- [What to produce] Using the records below, write out again exactly the lines that begin at the line containing "(** Mapping. *)" and end at the line containing "Proof. unfold check_access.", and no other lines.

───── Records shown

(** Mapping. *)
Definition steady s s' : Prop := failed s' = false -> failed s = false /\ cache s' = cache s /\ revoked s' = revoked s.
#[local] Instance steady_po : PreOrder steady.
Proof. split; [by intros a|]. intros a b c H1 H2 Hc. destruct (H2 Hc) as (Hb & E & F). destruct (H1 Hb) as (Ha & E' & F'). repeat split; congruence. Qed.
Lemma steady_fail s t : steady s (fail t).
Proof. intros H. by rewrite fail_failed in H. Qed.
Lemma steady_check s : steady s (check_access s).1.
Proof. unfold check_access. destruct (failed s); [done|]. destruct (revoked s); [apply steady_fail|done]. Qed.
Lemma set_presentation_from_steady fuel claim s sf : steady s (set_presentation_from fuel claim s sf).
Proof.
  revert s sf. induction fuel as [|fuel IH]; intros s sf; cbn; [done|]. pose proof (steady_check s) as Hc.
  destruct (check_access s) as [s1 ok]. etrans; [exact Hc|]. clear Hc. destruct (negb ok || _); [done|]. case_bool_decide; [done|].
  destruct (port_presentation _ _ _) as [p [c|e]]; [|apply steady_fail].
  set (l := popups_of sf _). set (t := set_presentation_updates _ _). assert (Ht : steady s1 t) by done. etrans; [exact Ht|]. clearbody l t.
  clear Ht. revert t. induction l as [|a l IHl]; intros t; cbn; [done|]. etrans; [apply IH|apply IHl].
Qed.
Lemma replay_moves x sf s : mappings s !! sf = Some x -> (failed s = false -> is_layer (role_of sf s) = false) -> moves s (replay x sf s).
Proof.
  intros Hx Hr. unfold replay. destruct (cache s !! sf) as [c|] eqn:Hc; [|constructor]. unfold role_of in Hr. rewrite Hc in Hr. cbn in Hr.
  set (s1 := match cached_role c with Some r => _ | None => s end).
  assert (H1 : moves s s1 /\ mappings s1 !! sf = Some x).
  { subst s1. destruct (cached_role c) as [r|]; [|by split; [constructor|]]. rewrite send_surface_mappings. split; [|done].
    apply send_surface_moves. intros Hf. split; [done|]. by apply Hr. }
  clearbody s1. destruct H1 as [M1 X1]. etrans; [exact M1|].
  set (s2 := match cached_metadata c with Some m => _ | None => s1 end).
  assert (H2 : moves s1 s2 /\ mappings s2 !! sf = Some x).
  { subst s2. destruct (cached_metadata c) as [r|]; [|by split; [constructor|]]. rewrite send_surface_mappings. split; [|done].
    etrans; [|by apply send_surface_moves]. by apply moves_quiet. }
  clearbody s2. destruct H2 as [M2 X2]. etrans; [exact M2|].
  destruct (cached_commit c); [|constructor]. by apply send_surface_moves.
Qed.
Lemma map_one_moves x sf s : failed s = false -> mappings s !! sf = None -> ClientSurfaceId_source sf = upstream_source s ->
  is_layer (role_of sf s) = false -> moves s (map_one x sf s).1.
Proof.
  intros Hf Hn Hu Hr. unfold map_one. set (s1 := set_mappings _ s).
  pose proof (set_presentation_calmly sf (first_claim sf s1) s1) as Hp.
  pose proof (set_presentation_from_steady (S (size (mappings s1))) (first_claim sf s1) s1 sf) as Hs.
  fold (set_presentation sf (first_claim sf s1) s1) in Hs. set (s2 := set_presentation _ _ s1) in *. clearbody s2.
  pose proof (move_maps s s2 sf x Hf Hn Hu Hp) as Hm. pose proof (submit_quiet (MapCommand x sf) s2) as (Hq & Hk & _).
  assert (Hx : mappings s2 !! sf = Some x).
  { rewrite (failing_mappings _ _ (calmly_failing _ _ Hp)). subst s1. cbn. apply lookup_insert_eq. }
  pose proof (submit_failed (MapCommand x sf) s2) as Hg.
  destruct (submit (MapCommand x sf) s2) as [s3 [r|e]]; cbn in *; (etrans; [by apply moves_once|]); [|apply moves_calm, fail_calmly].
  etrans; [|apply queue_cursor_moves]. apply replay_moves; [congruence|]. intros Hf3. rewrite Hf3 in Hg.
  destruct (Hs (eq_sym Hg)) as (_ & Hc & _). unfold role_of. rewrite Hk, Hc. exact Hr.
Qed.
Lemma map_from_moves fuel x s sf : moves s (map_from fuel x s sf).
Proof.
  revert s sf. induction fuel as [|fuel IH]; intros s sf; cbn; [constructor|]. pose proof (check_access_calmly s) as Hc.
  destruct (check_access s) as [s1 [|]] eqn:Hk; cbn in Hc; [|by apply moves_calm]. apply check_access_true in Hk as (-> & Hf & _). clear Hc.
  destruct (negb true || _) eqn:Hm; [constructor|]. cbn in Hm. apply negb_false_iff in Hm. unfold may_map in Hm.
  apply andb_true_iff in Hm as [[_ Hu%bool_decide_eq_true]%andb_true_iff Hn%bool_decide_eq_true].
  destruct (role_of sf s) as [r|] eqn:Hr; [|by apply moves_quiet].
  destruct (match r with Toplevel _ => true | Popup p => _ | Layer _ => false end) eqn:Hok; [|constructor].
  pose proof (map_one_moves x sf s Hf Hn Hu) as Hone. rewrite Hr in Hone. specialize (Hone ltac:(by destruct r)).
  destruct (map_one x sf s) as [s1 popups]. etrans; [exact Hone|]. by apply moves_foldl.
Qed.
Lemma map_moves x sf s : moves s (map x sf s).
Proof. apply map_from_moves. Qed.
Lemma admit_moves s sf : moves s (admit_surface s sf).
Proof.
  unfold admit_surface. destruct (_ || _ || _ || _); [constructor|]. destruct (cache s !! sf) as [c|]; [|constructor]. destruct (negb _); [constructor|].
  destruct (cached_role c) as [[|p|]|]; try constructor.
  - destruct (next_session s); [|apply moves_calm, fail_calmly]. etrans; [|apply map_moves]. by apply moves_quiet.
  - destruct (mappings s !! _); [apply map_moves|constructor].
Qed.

──────────
───── Records shown

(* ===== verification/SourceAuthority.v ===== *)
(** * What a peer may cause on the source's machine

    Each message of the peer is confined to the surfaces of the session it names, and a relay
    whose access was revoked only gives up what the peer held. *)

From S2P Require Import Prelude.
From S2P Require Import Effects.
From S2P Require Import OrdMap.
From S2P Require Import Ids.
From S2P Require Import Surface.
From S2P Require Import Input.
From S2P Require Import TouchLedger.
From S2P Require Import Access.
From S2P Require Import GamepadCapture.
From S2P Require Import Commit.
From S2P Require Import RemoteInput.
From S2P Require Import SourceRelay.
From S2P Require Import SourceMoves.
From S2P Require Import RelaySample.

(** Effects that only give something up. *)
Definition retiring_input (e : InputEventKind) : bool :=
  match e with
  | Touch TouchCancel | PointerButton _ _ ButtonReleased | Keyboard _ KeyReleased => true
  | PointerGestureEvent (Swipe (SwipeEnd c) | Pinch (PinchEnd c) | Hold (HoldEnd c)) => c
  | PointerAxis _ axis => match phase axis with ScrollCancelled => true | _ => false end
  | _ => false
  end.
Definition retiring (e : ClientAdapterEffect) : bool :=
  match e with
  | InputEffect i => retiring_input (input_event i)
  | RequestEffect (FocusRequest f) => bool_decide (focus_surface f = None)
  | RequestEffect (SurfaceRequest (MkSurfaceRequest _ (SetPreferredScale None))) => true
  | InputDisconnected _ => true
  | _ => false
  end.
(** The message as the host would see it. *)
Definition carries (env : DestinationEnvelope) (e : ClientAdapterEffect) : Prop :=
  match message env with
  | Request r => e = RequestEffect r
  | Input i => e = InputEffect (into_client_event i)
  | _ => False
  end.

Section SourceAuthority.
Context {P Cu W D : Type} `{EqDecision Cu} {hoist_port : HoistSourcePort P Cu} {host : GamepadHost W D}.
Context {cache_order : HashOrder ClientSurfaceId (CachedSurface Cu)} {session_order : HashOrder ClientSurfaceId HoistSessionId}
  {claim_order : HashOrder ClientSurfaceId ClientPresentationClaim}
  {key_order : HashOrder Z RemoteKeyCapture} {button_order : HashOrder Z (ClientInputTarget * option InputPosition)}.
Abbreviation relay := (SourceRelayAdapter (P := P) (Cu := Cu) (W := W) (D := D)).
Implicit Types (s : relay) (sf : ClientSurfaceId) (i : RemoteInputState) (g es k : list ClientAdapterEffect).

──────────

- [Reply to the task]
(** Mapping. *)
Definition steady s s' : Prop := failed s' = false -> failed s = false /\ cache s' = cache s /\ revoked s' = revoked s.
#[local] Instance steady_po : PreOrder steady.
Proof. split; [by intros a|]. intros a b c H1 H2 Hc. destruct (H2 Hc) as (Hb & E & F). destruct (H1 Hb) as (Ha & E' & F'). repeat split; congruence. Qed.
Lemma steady_fail s t : steady s (fail t).
Proof. intros H. by rewrite fail_failed in H. Qed.
Lemma steady_check s : steady s (check_access s).1.
Proof. unfold check_access. destruct (failed s); [done|]. destruct (revoked s); [apply steady_fail|done]. Qed.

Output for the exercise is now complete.